WORK TO BE COMPLETED — Extract the first line through the line containing "MmLookupFreePhysFrame k' = Ok" from the listing below, exactly as written.

AVAILABLE DATA —
Segment Open

(** after [KiInitializeMemMgr] the manager offers memory that is not
    free: the first frame [MmLookupFreePhysFrame] finds is the one at address
    0, and [MmLookupPhysFrame] reports every frame of the heap at or above
    8 MiB as not in use. *)
Theorem KiInitializeMemMgr_gaps :
  exists k', KiInitializeMemMgr info k = Ok STATUS_SUCCESS k' /\
    MmLookupFreePhysFrame k' = Ok (STATUS_SUCCESS, 0) k' /\
    forall Location s, HeapSize <= Location -> heap_addr <= Location < heap_addr + HeapSize ->
      Location mod FS = 0 -> MmLookupPhysFrame Location s k' = Ok (STATUS_SUCCESS, 0) k'.
Proof.
  destruct KiInitializeMemMgr_ok as (k' & E & Hrel & _ & _ & _). exists k'. split; [done|].
  pose proof boot_facts as (HA & Hle & Hbs & Hfit & Hend). pose proof boot_layout as L.
  pose proof B as [_ _ _ _ _ _ _ _ _ [Hf Hk0] _ _ _ _ _ _ _ [Hend2 Hend3]].
  pose proof (Z.div_mod kernel_start FS ltac:(lia)) as Ek. rewrite Hk0 in Ek.
  assert (1 <= kernel_start / FS) by (unfold kernel_start in *; nia).
  assert (0 <= heap_addr / FS) by (unfold heap_addr; apply Z.div_pos; lia).
  assert (1 <= heap_addr / FS) by (unfold heap_addr; apply Z.div_le_lower_bound; lia).
  destruct (id L) as [_ _ Wb _]. split.
  - rewrite (MmLookupFreePhysFrame_ok _ _ _ _ _ _ _ L bitmap_size 0 k' (proj1 Hrel) Wb).
    + done.
    + lia.
    + rewrite Z.div_0_l by lia. unfold HeapSize, heap_addr in *. lia.
    + apply not_true_iff_false. intros Hu. assert (0 ∈ kernel_frames ∪ heap_frames) as Hin0.
      { apply Hrel. split; [lia|done]. }
      revert Hin0. unfold kernel_frames, heap_frames. rewrite elem_of_union, !elem_of_frames. lia.
    + lia.
  - intros Location s Hge Hin Hmod.
    pose proof (Z.div_mod Location FS ltac:(lia)) as El. rewrite Hmod in El.
    assert (Location / FS < 8 * bitmap_size) by (apply Z.div_lt_upper_bound; lia).
    rewrite (MmLookupPhysFrame_ok _ _ _ _ _ _ _ L _ Location s k' Hrel) by lia.
    rewrite (proj2 (Z.ltb_ge _ _)) by lia. do 3 f_equal.
    rewrite bool_decide_eq_false_2; [done|]. unfold kernel_frames, heap_frames.
    rewrite elem_of_union, !elem_of_frames. intros [[_ Hlt]|[_ Hlt]].
    + assert ((Area + bitmap_size + FS - 1) / FS <= Location / FS); [|lia].
      apply Z.div_le_mono; unfold heap_addr in *; lia.
    + pose proof (Z.mul_div_le heap_addr FS ltac:(lia)).
      assert ((HeapSize - heap_addr + FS - 1) / FS < Location / FS - heap_addr / FS + 1); [|lia].
      apply Z.div_lt_upper_bound; nia.
Qed.

End Init.

(** ** Witnesses: 64 MiB of memory, the bitmap at 3 MiB *)

Definition no_stop : StopError := fun _ => skip.

Definition pmm_memory : gmap Z Z :=
  let m := write_bytes ∅ 0x1010 (le_bytes 8 0x2000 ++ le_bytes 8 0x300000) in
  let m := write_bytes m 0x2010 (le_bytes 8 4096 ++ le_bytes 8 1 ++ le_bytes 8 0x3000) in
  write_bytes m 0x3010 (le_bytes 8 0 ++ le_bytes 8 0x4000000 ++ le_bytes 8 0x4000000).

Definition pmm_kernel : kernel := with_ram pmm_memory kernel0.

Lemma pmm_boot_memory :
  boot_memory (AS := boot_space) 4096 0x2000 0x2000 0x3000 0x3000 1 0x1000 0x1000 0x300000
    0x301000 0x301800 pmm_kernel.
Proof.
  assert (bitmap_size 4096 0x3000 1 pmm_kernel = 2048) as Eb by reflexivity.
  assert (heap_addr 4096 0x3000 1 0x300000 pmm_kernel = 0x301800) as Eh by reflexivity.
  constructor; rewrite ?Eb, ?Eh; try reflexivity;
    try (apply boot_window_low; vm_compute; congruence);
    try (apply boot_window_virt; vm_compute; congruence).
  - unfold pmm_kernel, pmm_memory. rewrite ram_with_ram. cbv zeta.
    do 3 (apply ram_ok_write; [|repeat apply Forall_app_2; apply le_bytes_byte]).
    apply ram_ok_empty.
  - split; [lia|reflexivity].
  - constructor; [vm_compute; split; congruence|vm_compute; congruence|].
    apply boot_window_virt; vm_compute; congruence.
  - vm_compute. congruence.
  - vm_compute. split; congruence.
Qed.

Lemma KiInitializeMemMgr_spec_witness :
  exists k', KiInitializeMemMgr (AS := boot_space) (ST := no_stop) 0x1000 pmm_kernel =
    Ok STATUS_SUCCESS k'.
Proof.
  destruct (KiInitializeMemMgr_spec (AS := boot_space) (ST := no_stop) _ _ _ _ _ _ _ _ _ _ _ _
    pmm_boot_memory) as (k' & E & _).
  exists k'. exact E.
Defined.

Lemma KiInitializeMemMgr_gaps_witness :
  exists k', KiInitializeMemMgr (AS := boot_space) (ST := no_stop) 0x1000 pmm_kernel =
      Ok STATUS_SUCCESS k' /\
    MmLookupFreePhysFrame (AS := boot_space) k' = Ok (STATUS_SUCCESS, 0) k' /\
    MmLookupPhysFrame (AS := boot_space) 0x800000 7 k' = Ok (STATUS_SUCCESS, 0) k'.
Proof.
  destruct (KiInitializeMemMgr_gaps (AS := boot_space) (ST := no_stop) _ _ _ _ _ _ _ _ _ _ _ _
    pmm_boot_memory) as (k' & E & Ef & Hl).
  exists k'. split; [exact E|]. split; [exact Ef|].
  apply Hl; [vm_compute; congruence|vm_compute; split; congruence|reflexivity].
Defined.

(** A manager of sixteen frames, the first eight of them in use. *)
Definition small_memory : gmap Z Z :=
  write_bytes (write_bytes ∅ 0x2010 (le_bytes 8 4096)) 0x5000 [255; 0; 0].
Definition small_kernel : kernel :=
  with_mms (mkMmState 0x2000 0x5000 0x10000) (with_ram small_memory kernel0).

Lemma small_layout : pmm_layout (AS := boot_space) 4096 0x2000 0x2000 0x5000 0x5000 2.
Proof.
  constructor; [lia| | |lia]; apply boot_window_low; lia.
Qed.

Lemma small_sized : pmm_sized 4096 2 0x10000.
Proof. constructor; lia. Qed.

Lemma small_rel : pmm_rel 4096 0x2000 0x2000 0x5000 0x5000 2 0x10000 (frames 0 8) small_kernel.
Proof.
  split; [constructor; try reflexivity|].
  - change (ram small_kernel) with small_memory. unfold small_memory.
    do 2 (apply ram_ok_write; [|first [apply le_bytes_byte|repeat constructor; unfold byte; lia]]).
    apply ram_ok_empty.
  - intros f. rewrite elem_of_frames. split.
    + intros Hf. split; [lia|].
      assert (f ∈ seqZ 0 8) as Hin by (apply elem_of_seqZ; lia).
      repeat (apply elem_of_cons in Hin as [->|Hin]; [reflexivity|]). by apply elem_of_nil in Hin.
    + intros [Hf Hu]. destruct (decide (f < 8)); [lia|]. exfalso.
      assert (f ∈ seqZ 8 8) as Hin by (apply elem_of_seqZ; lia).
      repeat (apply elem_of_cons in Hin as [->|Hin]; [vm_compute in Hu; congruence|]).
      by apply elem_of_nil in Hin.
Qed.

Lemma MmAllocatePhysFrame_refines_witness :
  exists m', MmAllocatePhysFrame (AS := boot_space) 0x1000 1 small_kernel =
    Ok STATUS_MEMORY_ACCESS_VIOLATION (with_ram m' small_kernel).
Proof.
  destruct (MmAllocatePhysFrame_refines (AS := boot_space) _ _ _ _ _ _ _ small_layout
    (frames 0 8) 0x1000 1 small_kernel small_rel ltac:(lia) ltac:(left; reflexivity)) as (m' & E & _).
  exists m'. exact E.
Defined.

Lemma MmLookupPhysFrame_refines_witness :
  MmLookupPhysFrame (AS := boot_space) 0x8000 5 small_kernel = Ok (STATUS_SUCCESS, 0) small_kernel.
Proof.
  exact (MmLookupPhysFrame_refines (AS := boot_space) _ _ _ _ _ _ _ small_layout
    (frames 0 8) 0x8000 5 small_kernel small_rel ltac:(lia) ltac:(left; reflexivity)).
Defined.

Lemma grab_distinct_witness :
  exists fs m', grab (AS := boot_space) 8 small_kernel =
      Ok (map (fun f => f * 4096) fs) (with_ram m' small_kernel) /\ NoDup fs.
Proof.
  destruct (grab_distinct (AS := boot_space) _ _ _ _ _ _ _ small_layout small_sized
    (frames 0 8) 8 small_kernel small_rel ltac:(vm_compute; lia)) as (fs & m' & E & _ & Hnd & _).
  exists fs, m'. split; [exact E|exact Hnd].
Defined.

(** All sixteen frames in use. *)
Definition full_memory : gmap Z Z :=
  write_bytes (write_bytes ∅ 0x2010 (le_bytes 8 4096)) 0x5000 [255; 255; 0].
Definition full_kernel : kernel :=
  with_mms (mkMmState 0x2000 0x5000 0x10000) (with_ram full_memory kernel0).

Lemma MmLookupFreePhysFrame_past_end_witness :
  MmLookupFreePhysFrame (AS := boot_space) full_kernel = Ok (STATUS_SUCCESS, 0x10000) full_kernel.
Proof.
  destruct (MmLookupFreePhysFrame_past_end (AS := boot_space) 4096 0x2000 0x2000 0x5000 0x5000 2 0x10000
    small_layout small_sized full_kernel) as [E _].
  - constructor; try reflexivity. change (ram full_kernel) with full_memory. unfold full_memory.
    do 2 (apply ram_ok_write; [|first [apply le_bytes_byte|repeat constructor; unfold byte; lia]]).
    apply ram_ok_empty.
  - apply boot_window_low; lia.
  - lia.
  - reflexivity.
  - intros f Hf. assert (f ∈ seqZ 0 16) as Hin by (apply elem_of_seqZ; lia).
    repeat (apply elem_of_cons in Hin as [->|Hin]; [reflexivity|]). by apply elem_of_nil in Hin.
  - reflexivity.
  - exact E.
Defined.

Segment Closed

RESPONSE BOX —
(** after [KiInitializeMemMgr] the manager offers memory that is not
    free: the first frame [MmLookupFreePhysFrame] finds is the one at address
    0, and [MmLookupPhysFrame] reports every frame of the heap at or above
    8 MiB as not in use. *)
Theorem KiInitializeMemMgr_gaps :
  exists k', KiInitializeMemMgr info k = Ok STATUS_SUCCESS k' /\
    MmLookupFreePhysFrame k' = Ok (STATUS_SUCCESS, 0) k' /\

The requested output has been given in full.